Die Kassiererin Janine Majowski ( gespielt von Christine Rothacker ) aus Neukölln verliert ihren Job im Supermarkt, als sie schwanger wird. Ihr Freund, ein Sozialhilfempänger und Looser möchte, daß sie es wegmacht, aber sie trennt sich lieber von ihm. Von ihrer Familie kann sie auch nichts erwarten, der Vater sitzt seit Jahren gelähmt im Rollstuhl, die Mutter ( Silvia Bitschkowski ) ist sozial völlig inkompetent und rafft nichts, raucht Kette trotz Lungenkrebs, der jüngere Bruder ist sexzentriert und schwul. Zu allem Unglück wird das Kind schwerstbehindert mongoloied und mit Herzfehler geboren. Da will sich Janine Majowski umbringen, doch der Journalist Johannes Fonfara ( Gerd Lukas Storzer ) und dessen Freundin retten sie eher zufällig.
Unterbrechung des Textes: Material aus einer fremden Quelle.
Lemma wp_addFrequency from n fq B1 b B2 p (Q : unit → policy → Prop) :
  linked p (B1 ++ b :: B2) → walk_from from B1 b B2 →
  freqNodes p !! bk_ptr n = Some fq → freq_links fq = (nil_ptr, nil_ptr) →
  bk_ptr n ∉ bk_ptr <$> (B1 ++ b :: B2) → bk_ptr n ≠ nil_ptr →
  (∀ c, c ∈ B2 → fn_frequency <$> freqNodes p !! bk_ptr c = Some (bk_freq c)) →
  (∀ p', freq_op p p' → linked p' (B1 ++ b :: freq_insert n B2) →
     freqNodeMap (lfu_list p') = <[bk_freq n := bk_ptr n]> (freqNodeMap (lfu_list p)) → Q tt p') →
  wp (addFrequency (bk_freq n) (bk_ptr n) (add_ends from)) Q p.
Proof.
  intros Hl Hfrom Hfq [= Hnx Hpv] Hnew Hnil Hfr HQ. unfold addFrequency. apply wp_bind, wp_the_list.
  assert (Hbn : bk_ptr b ≠ nil_ptr) by (destruct Hl as (_ & _ & _ & _ & Hn); set_solver).
  assert (Hfirst : ll_first (lfu_list p) = hd_or nil_ptr (bk_ptr <$> (B1 ++ b :: B2))) by apply Hl.
  rewrite decide_False.
  2: { intros [Hf _]. apply (dlist_nil_inv _ _ _ _ _ _ Hl) in Hf. by destruct B1. }
  apply wp_bind. unfold go_get, wp at 1.
  assert (Hstart : (if decide (add_ends from = nil_ptr) then ll_first (lfu_list p) else add_ends from) = bk_ptr b).
  { unfold add_ends, walk_from in *. destruct from as [b0|]; cbn [from_option]; [subst b0; by rewrite decide_False|].
    subst B1. by rewrite decide_True. }
  rewrite Hstart. pose proof (linked_length _ _ _ Hl Hnew ltac:(eauto)) as Hlen. rewrite length_app in Hlen. simpl in Hlen.
  apply wp_bind. eapply (wp_freq_walk _ n b B1 B2); [done|lia|done|]. intros M1 m M2 Heq Hins.
  assert (HB : B1 ++ b :: B2 = (B1 ++ M1) ++ m :: M2) by (by rewrite <-app_assoc, Heq).
  assert (HB' : B1 ++ b :: freq_insert n B2 = (B1 ++ M1) ++ m :: n :: M2).
  { rewrite Hins, <-app_assoc. f_equal. destruct M1 as [|c M1]; simpl in *; injection Heq as -> ->; [done|].
    by rewrite <-app_assoc. }
  rewrite HB' in HQ. rewrite HB in Hl, Hnew. pose proof Hl as Hl'. unfold linked in Hl'. rewrite fmap_app in Hl', Hnew. simpl in Hl', Hnew.
  destruct (dlist_lookup _ _ _ _ _ _ _ _ Hl') as (fm & Hfm & Hnxm & _).
  assert (Hmn : bk_ptr m ≠ nil_ptr) by (destruct Hl' as (_ & _ & _ & _ & Hn); set_solver).
  rewrite (decide_False (P := bk_ptr m = nil_ptr)) by done. apply wp_bind.
  destruct (decide (bk_ptr m = ll_last (lfu_list p))) as [Hm|Hm].
  - pose proof (dlist_at_last _ _ _ _ _ _ _ _ Hl' (eq_sym Hm)) as ->%fmap_nil_inv.
    assert (Hf : ll_first (lfu_list p) ≠ nil_ptr).
    { intros Hf. apply (dlist_nil_inv _ _ _ _ _ _ Hl') in Hf. by apply app_nil in Hf as [_ ?]. }
    destruct (dlist_append fn_next fn_prev fn_set_next fn_set_prev _ _ _ _ _ _ Hl' Hf Hnew Hnil Hfq Hnx) as (Hed & ne & Hne & Hl2).
    rewrite <-Hm in *. rewrite Hfm in Hne. injection Hne as <-.
    apply wp_bind. eapply wp_upd_freq; [done|]. apply wp_bind. eapply wp_upd_freq; [simpl; by rewrite lookup_insert_ne|].
    apply wp_on_list, wp_on_list, HQ; simpl; [|unfold linked; simpl; rewrite fmap_app; simpl; by rewrite <-app_assoc in Hl2|done].
    split_and!; try done. eapply freq_payload_insert; [by eapply freq_payload_insert|by rewrite lookup_insert_ne|done].
  - destruct (dlist_insert_after fn_next fn_prev fn_set_next fn_set_prev _ _ _ _ _ _ _ _ Hl' Hfm Hm Hnew Hnil)
      as (Hca & Hcq & Haq & nc & Hnc & Hl2).
    apply wp_bind. eapply wp_load_freq; [done|]. apply wp_bind. eapply wp_upd_freq; [done|].
    apply wp_bind. eapply (wp_upd_freq _ _ nc); [simpl; by rewrite lookup_insert_ne|].
    apply wp_bind. eapply (wp_upd_freq _ _ fm); [simpl; by rewrite !lookup_insert_ne|].
    eapply (wp_upd_freq _ _ (fn_set_next (fn_next fm) fq)); [simpl; by rewrite !lookup_insert_ne, lookup_insert_eq by done|].
    specialize (Hl2 (fn_set_prev (bk_ptr m) (fn_set_next (fn_next fm) fq)) eq_refl eq_refl).
    assert (Hheap : <[bk_ptr n := fn_set_prev (bk_ptr m) (fn_set_next (fn_next fm) fq)]>
      (<[bk_ptr m := fn_set_next (bk_ptr n) fm]> (<[fn_next fm := fn_set_prev (bk_ptr n) nc]>
        (<[bk_ptr n := fn_set_next (fn_next fm) fq]> (freqNodes p)))) =
      <[bk_ptr n := fn_set_prev (bk_ptr m) (fn_set_next (fn_next fm) fq)]>
      (<[bk_ptr m := fn_set_next (bk_ptr n) fm]> (<[fn_next fm := fn_set_prev (bk_ptr n) nc]> (freqNodes p)))).
    { rewrite (insert_insert_ne _ (fn_next fm)), (insert_insert_ne _ (bk_ptr m)), insert_insert_eq by done. done. }
    apply wp_on_list, HQ; simpl; rewrite ?Hheap; [|unfold linked; simpl; by rewrite ?Hheap, fmap_app|done].
    split_and!; try done. simpl. rewrite ?Hheap. eapply freq_payload_insert; [|by rewrite !lookup_insert_ne|done].
    eapply freq_payload_insert; [by eapply freq_payload_insert|by rewrite lookup_insert_ne|done].
Qed.

(** *** Single nodes *)

(** A store to the frequency or the timer of a node in no bucket. *)
Lemma content_upd_detached p B D x d k n n' :
  content p B D x → (d, k) ∈ D → dataNodes p !! d = Some n →
  dn_key n' = dn_key n → data_links n' = data_links n → (is_Some (dn_timer n) → is_Some (dn_timer n')) →
  content (lfu_set_dataNodes (<[d:=n']> (dataNodes p)) p) B D x.
Proof.
  intros H Hd Hn Hk [= Hnx Hpv] Ht.
  assert (Hap : ∀ b, b ∈ B → d ∉ (bk_nodes b).*1) by (intros b Hb; by eapply ct_apart).
  destruct H as [H1 H2 H3 H4 H5 H6 H7 H8 H9 H10]. split; try done; simpl.
  - intros b Hb. destruct (H4 b Hb) as (fn & Hfn & Hf & Hlen & Hsz & Hl). exists fn. split; [done|].
    split_and!; try done. apply dlist_insert_ne; [by apply Hap|done].
  - intros b d0 k0 Hb Hin. rewrite lookup_insert_ne; [by eapply H5|]. intros ->. apply (Hap b Hb), elem_of_fst. eauto.
  - intros d0 k0 Hin. destruct (H6 _ _ Hin) as (Hnil & n0 & Hn0 & Hk0 & Hx0 & Hp0). split; [done|].
    destruct (decide (d = d0)) as [<-|]; [|rewrite lookup_insert_ne by done; eauto].
    rewrite Hn in Hn0. injection Hn0 as <-. exists n'. rewrite lookup_insert_eq. split_and!; congruence.
  - intros k0 d0 n0 Hm [[<- <-]|[_ Hn0]]%lookup_insert_Some Hto Hx; [|by eapply H10]. apply Ht. by eapply H10.
Qed.

(** A store to the timer of any node. *)
Lemma content_set_timer p B D x d n t :
  content p B D x → dataNodes p !! d = Some n →
  content (lfu_set_dataNodes (<[d:=dn_set_timer (Some t) n]> (dataNodes p)) p) B D x.
Proof.
  intros [H1 H2 H3 H4 H5 H6 H7 H8 H9 H10] Hn. split; try done; simpl.
  - intros b Hb. destruct (H4 b Hb) as (fn & Hfn & Hf & Hlen & Hsz & Hl). exists fn. split; [done|].
    split_and!; try done. eapply dlist_links; [|exact Hl]. intros q _.
    destruct (decide (d = q)) as [<-|]; [by rewrite lookup_insert_eq, Hn|by rewrite lookup_insert_ne].
  - intros b d0 k0 Hb Hin. destruct (H5 _ _ _ Hb Hin) as (n0 & Hn0 & ? & ?).
    destruct (decide (d = d0)) as [<-|]; [|rewrite lookup_insert_ne by done; eauto].
    rewrite Hn in Hn0. injection Hn0 as <-. rewrite lookup_insert_eq. eauto.
  - intros d0 k0 Hin. destruct (H6 _ _ Hin) as (Hnil & n0 & Hn0 & Hk0 & Hx0 & Hp0). split; [done|].
    destruct (decide (d = d0)) as [<-|]; [|rewrite lookup_insert_ne by done; eauto].
    rewrite Hn in Hn0. injection Hn0 as <-. rewrite lookup_insert_eq. eauto.
  - intros k0 d0 n0 Hm [[<- <-]|[_ Hn0]]%lookup_insert_Some Hto Hx; [eauto|]. by eapply H10.
Qed.

(** A new frequency node, in no list yet. *)
Lemma content_new_freq p B D x f :
  content p B D x →
  content (lfu_set_freqNodes (<[fresh_ptr (freqNodes p) := newFrequencyNode f]> (freqNodes p)) p) B D x.
Proof.
  intros H. pose proof H as []. eapply content_refreq; [exact H|done..| | |done].
  - intros b Hb. destruct (ct_bucket0 b Hb) as (fn & Hfn & Hok). exists fn. split; [|done]. simpl.
    rewrite lookup_insert_ne; [done|]. intros Heq. rewrite <-Heq, fresh_ptr_lookup in Hfn. done.
  - done.
Qed.
Lemma linked_new_freq p B f :
  linked p B → linked (lfu_set_freqNodes (<[fresh_ptr (freqNodes p) := newFrequencyNode f]> (freqNodes p)) p) B.
Proof.
  intros H. apply dlist_insert_ne; [|done]. intros Hin. destruct H as (Hc & _).
  destruct (chain_elem _ _ _ _ _ _ _ Hc Hin) as [n Hn]. by rewrite fresh_ptr_lookup in Hn.
Qed.
(** ... and linked, with its frequency in the map. *)
Lemma content_add_freq p p' B B' D x q f :
  content p B D x → freq_op p p' → freqNodes p !! q = Some (newFrequencyNode f) → q ≠ nil_ptr →
  q ∉ bk_ptr <$> B → f ∉ bk_freq <$> B → freqNodeMap (lfu_list p') = <[f:=q]> (freqNodeMap (lfu_list p)) →
  B' ≡ₚ mkBucket q f [] :: B → content p' B' D x.
Proof.
  intros H Hop Hq Hnil Hqn Hfn Hfm HP. eapply content_perm; [symmetry; exact HP|].
  pose proof Hop as (Hr & Hd & Hm & Hpay).
  eapply content_refreq; [exact H|done|done|apply Hr|simpl; constructor; [done|apply H]..| | | |]; simpl.
  - pose proof (ct_nil _ _ _ _ H). set_solver.
  - intros b [->|Hb]%elem_of_cons; [|by eapply bucket_ok_freq_op]. simpl. specialize (Hpay q). rewrite Hq in Hpay.
    destruct (freqNodes p' !! q) as [fn|]; [|done]. injection Hpay as Hl Hf. exists fn. split; [done|].
    unfold bucket_ok. rewrite Hl, Hf. split_and!; [done..|apply dlist_nil].
  - intros b Hb. rewrite elem_of_cons. split; [|auto]. by intros [->|?].
  - intros f0 q0. rewrite Hfm, lookup_insert_Some, (ct_fmap _ _ _ _ H). split.
    + intros [[<- <-]|[_ (b & Hb & <- & <-)]]; [exists (mkBucket q f []); set_solver|exists b; set_solver].
    + intros (b & [->|Hb]%elem_of_cons & <- & <-); [by left|]. right. split; [|eauto].
      intros ->. apply Hfn. by apply list_elem_of_fmap_2.
Qed.

(** *** Operations *)

(** Fewer files than a uint64 counts. *)
Definition small p : Prop := Z.of_nat (size (dataNodeMap (lfu_list p))) + 2 < 2 ^ 64.

Lemma rest_on_list f p :
  (∀ l, cacheAge (f l) = cacheAge l ∧ ll_cacheTimeout (f l) = ll_cacheTimeout l ∧ ll_maxSizeMB (f l) = ll_maxSizeMB l ∧
     ll_lowerThresh (f l) = ll_lowerThresh l ∧ ll_upperThresh (f l) = ll_upperThresh l ∧ ll_cachePath (f l) = ll_cachePath l) →
  rest p (lfu_set_list (f (lfu_list p)) p).
Proof. intros Hf. destruct (Hf (lfu_list p)) as (?&?&?&?&?&?). by split_and!. Qed.
Lemma content_set_size p B D x z : content p B D x → content (lfu_set_list (ll_set_size z (lfu_list p)) p) B D x.
Proof. by intros []. Qed.

(** The bucket that lost a node is dropped when it is empty. *)
Lemma wp_drop_empty X1 b X2 x fn f p (Q : unit → policy → Prop) :
  content p (X1 ++ b :: X2) [] x → linked p (X1 ++ b :: X2) → (∀ c, c ∈ X1 ++ X2 → bk_nodes c ≠ []) →
  freqNodes p !! bk_ptr b = Some fn → f = bk_freq b →
  (∀ p' B', listed p' B' x → B' = X1 ++ b :: X2 ∧ bk_nodes b ≠ [] ∨ B' = X1 ++ X2 ∧ bk_nodes b = [] → rest p p' →
     dataNodes p' = dataNodes p → dataNodeMap (lfu_list p') = dataNodeMap (lfu_list p) → Q tt p') →
  wp (if dl_size (fn_list fn) =? 0 then
        _ ← deleteFrequency f; on_list (λ l, ll_set_size (u64 (ll_size l - 1)) l)
      else mret tt) Q p.
Proof.
  intros H Hl Hne Hfn -> HQ. destruct (ct_bucket _ _ _ _ H b ltac:(set_solver)) as (fn' & Hfn' & _ & _ & Hsz & _).
  rewrite Hfn in Hfn'. injection Hfn' as <-. rewrite Hsz. destruct (bk_nodes b) as [|e r] eqn:Hb.
  - simpl. apply wp_bind. eapply wp_deleteFrequency; [done..|]. intros p' H' Hl' Hr Hd Hm. apply wp_on_list.
    eapply HQ; [| | |done|done].
    + split; [|split; [|exact Hne]]; [by apply content_set_size|done].
    + by right.
    + etransitivity; [exact Hr|]. by apply rest_on_list.
  - rewrite (proj2 (Z.eqb_neq _ 0)) by (simpl; lia). apply wp_ret. eapply HQ; [|by left|done..].
    split_and!; [done..|]. intros c [Hc|[->|Hc]%elem_of_cons]%elem_of_app; [apply Hne; set_solver|by rewrite Hb|apply Hne; set_solver].
Qed.

(** A node in no bucket joins the bucket of its frequency. *)
Lemma wp_push_join C x d k f q p (Q : unit → policy → Prop) :
  content p C [(d, k)] x → Z.of_nat (size (dataNodeMap (lfu_list p))) + 1 < 2 ^ 64 →
  dn_frequency <$> dataNodes p !! d = Some f → freqNodeMap (lfu_list p) !! f = Some q →
  (∀ p', content p' (join f (d, k) C) [] x → data_op p p' → Q tt p') → wp (dl_push q d) Q p.
Proof.
  intros H Hsm Hfr Hq HQ. apply (ct_fmap _ _ _ _ H) in Hq as (c & Hc & <- & <-).
  apply list_elem_of_split in Hc as (C1 & C2 & ->).
  pose proof (content_perm _ _ _ _ _ (Permutation_sym (Permutation_middle _ _ _)) H) as H'.
  pose proof (content_length _ _ _ _ c H' ltac:(left)) as Hlen.
  eapply (wp_push_data c); [exact H'|set_solver|done|lia|]. intros p' Hp' Hop. apply HQ; [|done].
  pose proof (ct_freqs _ _ _ _ H') as [Hc _]%NoDup_cons.
  rewrite join_app. simpl. rewrite Z.eqb_refl, !join_other by set_solver.
  eapply content_perm; [apply Permutation_middle|]. exact Hp'.
Qed.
Er leiert über das Fernsehn eine Spendenaktion an, die auf einen Schlag über hundertausend Mark zusammenbringt. DAS WUNDER VON NEUKÖLLN beginnt, das Unglück kann vermarktet werden in dieser perfieden Medienwelt. Alles wird gut und glücklich, zumindest in den sich immer mehr von der Realität entfernenden Berichten über die unglückliche Mutter. Zum Christkind grorifiziert, bewirkt eine Locke des schwerstbehiderten Babys Wunder, sein Vater und andere bekommen Arbeit, selbst der Lungenkrebs der Mutter verschwindet, sie schmettert Coloraturarien - und stirbt zeitgleich im Urban-Krankenhaus. Für schlagende Komik und anrührende Tragik ist gesorgt, doch da es sich um eine Komödie handelt, stirbt das Kind erst nach dem Stückende.
Zwischen beleuchetem Aquarium und Drehschirmlampe findet dieses Wunder statt, im Rahmen ausgeblichener großgemusterter Kleinbürgertapete, das Bühnenbild von Dirk Immich zitiert ästetische Zumutungen fast zu naturalistisch. Und auch die Kostüme von Susanne Suhr könnten direkt aus einem Container für Altkleider stammen, so impertinent geschmacklos sollen sie ihre Figuren charakterisieren, wirken dabei teilweise einengend eindeutig.
Wolfgang Böhmers flotte Musik scheint trotz einiger populärer Zitate so ambitioniert, daß wirkliche einfache Melodien und Hits nicht entstehen a la , aber dem Unternehmen den notwendigen Schwung verleihen.
Genau ausbalanciert von Regisseur Bernd Mottel zwischen Brechts Aufklärungs- und in der Tradition des Berliner Singspiels, dem scharfen Witz der Berliner Schnautze, sozialsentimentalen Trash und ironisch feiner Überhöhung zugleich. Bis auf kleine Längen nach der Pause bestes Volksteater. Das Publikum amüsierte sich bei diesem Weihnachtsspiel für Erwachsene wie Bolle.
Wenn DAS WUNDER VON NEUKÖLLN auf Grund seines brisanten Sujets Arbeitslosigkeit & ihre Folgen und der unterhaltsamen Machart an anderen Theaterorten mit leicht verändertem geographischen Kolorit und Titel auftauchen würde, würde mich das nicht wundern.